Take the lines below beginning at the line that has "apply noLt_not_elem, join_noLt." and stopping after the line that has "(** ** [escapeXml] and [unescapeXml] *)", and print them exactly as they are, with no other lines.

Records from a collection
※
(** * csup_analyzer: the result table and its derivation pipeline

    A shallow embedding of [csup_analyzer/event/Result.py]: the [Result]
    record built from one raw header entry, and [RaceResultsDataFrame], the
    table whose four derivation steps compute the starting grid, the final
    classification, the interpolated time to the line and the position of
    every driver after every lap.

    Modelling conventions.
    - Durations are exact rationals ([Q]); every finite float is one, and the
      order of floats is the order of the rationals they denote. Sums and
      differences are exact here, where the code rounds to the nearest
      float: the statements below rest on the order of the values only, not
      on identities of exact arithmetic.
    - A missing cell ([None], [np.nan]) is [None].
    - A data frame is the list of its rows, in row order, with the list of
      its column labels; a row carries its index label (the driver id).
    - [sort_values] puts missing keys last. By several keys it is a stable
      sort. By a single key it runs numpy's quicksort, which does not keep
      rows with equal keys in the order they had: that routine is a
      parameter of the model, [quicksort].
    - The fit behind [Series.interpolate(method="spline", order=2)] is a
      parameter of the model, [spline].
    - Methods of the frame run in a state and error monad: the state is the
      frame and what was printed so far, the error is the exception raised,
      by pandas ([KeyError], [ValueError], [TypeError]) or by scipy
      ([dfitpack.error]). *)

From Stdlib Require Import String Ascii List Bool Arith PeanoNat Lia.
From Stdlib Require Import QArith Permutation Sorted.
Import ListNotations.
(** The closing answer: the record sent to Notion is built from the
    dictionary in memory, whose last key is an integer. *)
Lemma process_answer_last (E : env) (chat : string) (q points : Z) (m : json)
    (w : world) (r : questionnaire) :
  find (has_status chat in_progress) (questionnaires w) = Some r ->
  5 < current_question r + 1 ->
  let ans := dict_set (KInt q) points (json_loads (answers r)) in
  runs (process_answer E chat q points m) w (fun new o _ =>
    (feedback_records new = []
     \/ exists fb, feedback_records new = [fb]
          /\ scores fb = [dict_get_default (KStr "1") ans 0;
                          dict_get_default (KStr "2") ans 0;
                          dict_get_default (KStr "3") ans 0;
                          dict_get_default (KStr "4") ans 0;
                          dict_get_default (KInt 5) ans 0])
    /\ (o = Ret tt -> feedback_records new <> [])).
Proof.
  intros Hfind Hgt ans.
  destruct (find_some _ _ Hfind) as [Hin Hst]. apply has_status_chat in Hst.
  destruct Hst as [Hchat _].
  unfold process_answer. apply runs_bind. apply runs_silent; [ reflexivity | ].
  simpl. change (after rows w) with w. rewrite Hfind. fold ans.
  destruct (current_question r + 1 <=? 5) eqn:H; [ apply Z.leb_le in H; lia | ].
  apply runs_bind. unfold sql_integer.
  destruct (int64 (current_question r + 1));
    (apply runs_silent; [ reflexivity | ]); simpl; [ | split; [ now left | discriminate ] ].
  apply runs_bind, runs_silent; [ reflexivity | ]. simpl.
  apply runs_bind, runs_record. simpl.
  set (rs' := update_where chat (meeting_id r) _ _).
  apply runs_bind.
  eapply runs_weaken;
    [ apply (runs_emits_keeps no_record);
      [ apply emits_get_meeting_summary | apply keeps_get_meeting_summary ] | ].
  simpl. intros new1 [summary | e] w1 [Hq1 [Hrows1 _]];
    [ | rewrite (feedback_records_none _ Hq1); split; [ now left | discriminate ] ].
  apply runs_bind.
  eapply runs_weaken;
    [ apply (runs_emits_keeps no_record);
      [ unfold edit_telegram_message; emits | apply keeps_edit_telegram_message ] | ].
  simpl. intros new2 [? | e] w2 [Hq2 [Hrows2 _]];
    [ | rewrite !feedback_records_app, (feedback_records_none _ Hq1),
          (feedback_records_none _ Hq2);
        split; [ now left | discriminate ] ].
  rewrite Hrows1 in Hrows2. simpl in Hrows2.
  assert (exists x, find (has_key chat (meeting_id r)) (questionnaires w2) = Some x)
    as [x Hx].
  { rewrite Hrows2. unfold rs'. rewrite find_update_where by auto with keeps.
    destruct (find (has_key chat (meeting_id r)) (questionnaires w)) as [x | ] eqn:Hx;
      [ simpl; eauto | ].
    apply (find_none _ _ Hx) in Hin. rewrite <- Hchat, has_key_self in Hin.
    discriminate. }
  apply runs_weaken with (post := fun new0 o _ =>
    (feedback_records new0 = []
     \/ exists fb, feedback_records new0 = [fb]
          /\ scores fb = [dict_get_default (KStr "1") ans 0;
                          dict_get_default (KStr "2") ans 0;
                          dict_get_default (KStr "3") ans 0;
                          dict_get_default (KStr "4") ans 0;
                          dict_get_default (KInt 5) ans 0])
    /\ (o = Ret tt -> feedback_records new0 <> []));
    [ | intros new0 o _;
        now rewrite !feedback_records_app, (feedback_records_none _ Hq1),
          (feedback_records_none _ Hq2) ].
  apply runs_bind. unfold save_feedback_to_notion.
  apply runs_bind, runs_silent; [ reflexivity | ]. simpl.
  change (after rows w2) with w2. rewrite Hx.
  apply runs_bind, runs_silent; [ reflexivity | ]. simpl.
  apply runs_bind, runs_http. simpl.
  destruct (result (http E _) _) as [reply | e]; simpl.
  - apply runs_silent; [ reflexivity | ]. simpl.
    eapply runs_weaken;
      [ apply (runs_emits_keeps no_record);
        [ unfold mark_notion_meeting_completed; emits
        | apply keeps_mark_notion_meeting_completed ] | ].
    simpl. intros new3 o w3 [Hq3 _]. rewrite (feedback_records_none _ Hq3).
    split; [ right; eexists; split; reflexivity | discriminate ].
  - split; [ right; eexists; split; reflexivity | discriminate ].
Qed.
※
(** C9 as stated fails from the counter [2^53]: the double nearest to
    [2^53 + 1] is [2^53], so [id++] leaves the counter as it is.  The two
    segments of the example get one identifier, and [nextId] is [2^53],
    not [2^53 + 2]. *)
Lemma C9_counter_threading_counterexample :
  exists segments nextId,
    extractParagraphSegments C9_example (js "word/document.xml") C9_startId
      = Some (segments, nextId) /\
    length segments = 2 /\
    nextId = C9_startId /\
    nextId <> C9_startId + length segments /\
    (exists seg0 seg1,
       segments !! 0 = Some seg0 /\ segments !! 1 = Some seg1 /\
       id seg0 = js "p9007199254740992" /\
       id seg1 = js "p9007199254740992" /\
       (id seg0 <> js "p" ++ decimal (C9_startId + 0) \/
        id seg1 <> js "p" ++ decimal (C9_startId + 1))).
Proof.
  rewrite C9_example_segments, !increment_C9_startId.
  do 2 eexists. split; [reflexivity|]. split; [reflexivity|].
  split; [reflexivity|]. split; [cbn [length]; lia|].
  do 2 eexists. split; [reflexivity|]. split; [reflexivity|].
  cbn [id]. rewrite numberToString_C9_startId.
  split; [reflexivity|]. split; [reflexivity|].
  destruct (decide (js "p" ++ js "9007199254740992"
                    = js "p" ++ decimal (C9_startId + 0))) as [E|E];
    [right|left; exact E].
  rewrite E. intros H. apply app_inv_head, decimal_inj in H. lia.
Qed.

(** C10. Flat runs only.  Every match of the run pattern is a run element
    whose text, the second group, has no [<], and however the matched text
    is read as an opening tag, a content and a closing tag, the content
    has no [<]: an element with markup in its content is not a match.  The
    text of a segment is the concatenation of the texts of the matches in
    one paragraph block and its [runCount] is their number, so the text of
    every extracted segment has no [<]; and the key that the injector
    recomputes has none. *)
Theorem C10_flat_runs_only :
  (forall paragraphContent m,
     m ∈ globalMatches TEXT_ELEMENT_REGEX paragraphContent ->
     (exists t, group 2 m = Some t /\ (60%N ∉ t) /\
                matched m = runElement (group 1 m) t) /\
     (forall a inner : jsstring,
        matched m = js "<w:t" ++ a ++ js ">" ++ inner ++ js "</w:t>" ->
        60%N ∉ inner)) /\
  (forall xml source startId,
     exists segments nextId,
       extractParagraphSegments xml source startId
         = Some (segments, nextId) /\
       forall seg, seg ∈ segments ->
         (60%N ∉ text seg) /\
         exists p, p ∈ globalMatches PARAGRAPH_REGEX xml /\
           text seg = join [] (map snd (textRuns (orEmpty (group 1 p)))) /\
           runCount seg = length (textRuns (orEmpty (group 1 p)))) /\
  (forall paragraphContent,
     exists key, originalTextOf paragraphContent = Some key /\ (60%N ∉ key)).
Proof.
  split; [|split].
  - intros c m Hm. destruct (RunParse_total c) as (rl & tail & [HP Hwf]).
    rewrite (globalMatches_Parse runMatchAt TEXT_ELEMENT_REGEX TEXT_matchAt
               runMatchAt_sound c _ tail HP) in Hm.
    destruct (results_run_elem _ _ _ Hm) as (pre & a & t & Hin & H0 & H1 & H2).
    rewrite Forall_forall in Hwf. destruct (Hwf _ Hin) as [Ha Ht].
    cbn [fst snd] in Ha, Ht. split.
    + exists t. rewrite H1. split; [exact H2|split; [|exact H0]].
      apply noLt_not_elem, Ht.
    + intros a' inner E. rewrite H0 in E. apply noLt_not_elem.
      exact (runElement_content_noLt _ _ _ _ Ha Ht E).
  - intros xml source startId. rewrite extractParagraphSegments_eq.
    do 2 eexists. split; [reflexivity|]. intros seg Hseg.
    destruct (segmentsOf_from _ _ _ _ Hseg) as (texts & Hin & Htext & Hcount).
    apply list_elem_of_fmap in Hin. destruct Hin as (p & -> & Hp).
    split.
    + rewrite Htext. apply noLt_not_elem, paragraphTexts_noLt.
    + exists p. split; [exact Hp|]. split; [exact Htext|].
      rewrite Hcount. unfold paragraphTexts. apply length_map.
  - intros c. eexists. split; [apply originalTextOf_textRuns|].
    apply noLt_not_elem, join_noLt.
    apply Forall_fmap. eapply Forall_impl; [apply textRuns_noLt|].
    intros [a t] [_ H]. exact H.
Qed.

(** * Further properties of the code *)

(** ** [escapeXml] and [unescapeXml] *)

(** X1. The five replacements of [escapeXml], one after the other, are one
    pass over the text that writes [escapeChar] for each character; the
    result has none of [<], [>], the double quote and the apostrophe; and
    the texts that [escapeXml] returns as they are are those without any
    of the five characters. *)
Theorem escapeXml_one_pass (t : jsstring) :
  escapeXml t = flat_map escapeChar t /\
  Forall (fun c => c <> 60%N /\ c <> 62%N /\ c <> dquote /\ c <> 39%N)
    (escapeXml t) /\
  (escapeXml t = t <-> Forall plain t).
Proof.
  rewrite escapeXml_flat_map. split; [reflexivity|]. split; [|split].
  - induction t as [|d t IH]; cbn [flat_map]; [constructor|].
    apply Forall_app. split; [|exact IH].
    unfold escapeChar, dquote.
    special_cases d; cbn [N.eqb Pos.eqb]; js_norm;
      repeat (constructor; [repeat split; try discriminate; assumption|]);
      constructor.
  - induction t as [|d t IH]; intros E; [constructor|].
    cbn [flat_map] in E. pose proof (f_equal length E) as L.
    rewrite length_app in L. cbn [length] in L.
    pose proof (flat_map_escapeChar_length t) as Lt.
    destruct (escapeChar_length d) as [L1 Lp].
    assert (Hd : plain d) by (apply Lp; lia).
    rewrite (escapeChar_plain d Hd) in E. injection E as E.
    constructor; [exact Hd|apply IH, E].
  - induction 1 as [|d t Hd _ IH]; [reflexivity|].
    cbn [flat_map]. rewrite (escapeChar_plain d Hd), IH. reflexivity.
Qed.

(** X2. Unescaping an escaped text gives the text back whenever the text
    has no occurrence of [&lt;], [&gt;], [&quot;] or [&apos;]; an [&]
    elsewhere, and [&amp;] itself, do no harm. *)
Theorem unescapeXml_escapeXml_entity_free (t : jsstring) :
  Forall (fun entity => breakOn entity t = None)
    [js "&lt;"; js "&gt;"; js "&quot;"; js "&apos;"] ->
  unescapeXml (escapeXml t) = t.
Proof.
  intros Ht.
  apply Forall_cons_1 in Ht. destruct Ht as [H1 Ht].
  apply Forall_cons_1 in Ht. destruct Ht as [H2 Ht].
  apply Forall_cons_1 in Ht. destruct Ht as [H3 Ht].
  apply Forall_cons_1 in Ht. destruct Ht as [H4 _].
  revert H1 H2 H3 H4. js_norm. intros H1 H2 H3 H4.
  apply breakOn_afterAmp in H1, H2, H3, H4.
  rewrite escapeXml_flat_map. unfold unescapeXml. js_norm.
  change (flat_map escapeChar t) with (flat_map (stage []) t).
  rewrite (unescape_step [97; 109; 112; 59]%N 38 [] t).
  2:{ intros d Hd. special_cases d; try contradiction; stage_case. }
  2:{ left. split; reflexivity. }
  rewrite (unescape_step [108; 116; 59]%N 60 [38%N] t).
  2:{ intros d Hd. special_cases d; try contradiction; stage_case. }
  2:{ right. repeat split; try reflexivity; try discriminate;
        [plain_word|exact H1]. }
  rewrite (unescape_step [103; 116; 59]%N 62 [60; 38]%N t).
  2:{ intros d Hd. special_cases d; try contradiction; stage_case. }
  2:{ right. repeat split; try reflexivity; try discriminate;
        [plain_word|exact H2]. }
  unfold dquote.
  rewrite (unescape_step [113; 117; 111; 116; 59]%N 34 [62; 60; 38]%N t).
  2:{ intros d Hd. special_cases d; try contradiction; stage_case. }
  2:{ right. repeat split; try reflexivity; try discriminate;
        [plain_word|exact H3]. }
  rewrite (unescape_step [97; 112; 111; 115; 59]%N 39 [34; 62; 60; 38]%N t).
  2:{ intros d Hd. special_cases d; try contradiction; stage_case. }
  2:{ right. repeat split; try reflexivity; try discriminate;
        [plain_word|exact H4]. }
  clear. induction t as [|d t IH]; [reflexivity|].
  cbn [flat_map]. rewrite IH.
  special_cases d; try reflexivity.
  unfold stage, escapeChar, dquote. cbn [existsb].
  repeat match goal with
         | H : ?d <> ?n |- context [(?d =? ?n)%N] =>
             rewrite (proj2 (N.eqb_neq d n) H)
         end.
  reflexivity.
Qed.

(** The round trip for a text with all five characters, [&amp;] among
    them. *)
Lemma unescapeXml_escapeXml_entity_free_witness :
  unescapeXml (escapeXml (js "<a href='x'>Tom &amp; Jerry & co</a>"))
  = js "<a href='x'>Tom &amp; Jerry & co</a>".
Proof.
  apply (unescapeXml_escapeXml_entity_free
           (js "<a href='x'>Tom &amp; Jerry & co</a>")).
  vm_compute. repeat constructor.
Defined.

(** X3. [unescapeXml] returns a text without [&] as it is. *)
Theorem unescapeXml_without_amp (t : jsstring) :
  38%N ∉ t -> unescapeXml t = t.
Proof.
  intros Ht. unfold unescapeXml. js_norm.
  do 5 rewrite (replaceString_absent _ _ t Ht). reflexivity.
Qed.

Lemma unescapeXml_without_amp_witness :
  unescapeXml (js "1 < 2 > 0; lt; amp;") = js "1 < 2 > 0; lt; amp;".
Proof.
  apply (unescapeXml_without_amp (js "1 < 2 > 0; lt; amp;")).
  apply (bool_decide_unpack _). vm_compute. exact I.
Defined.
※
> Solution to this exercise
    apply noLt_not_elem, join_noLt.
    apply Forall_fmap. eapply Forall_impl; [apply textRuns_noLt|].
    intros [a t] [_ H]. exact H.
Qed.

(** * Further properties of the code *)

(** ** [escapeXml] and [unescapeXml] *)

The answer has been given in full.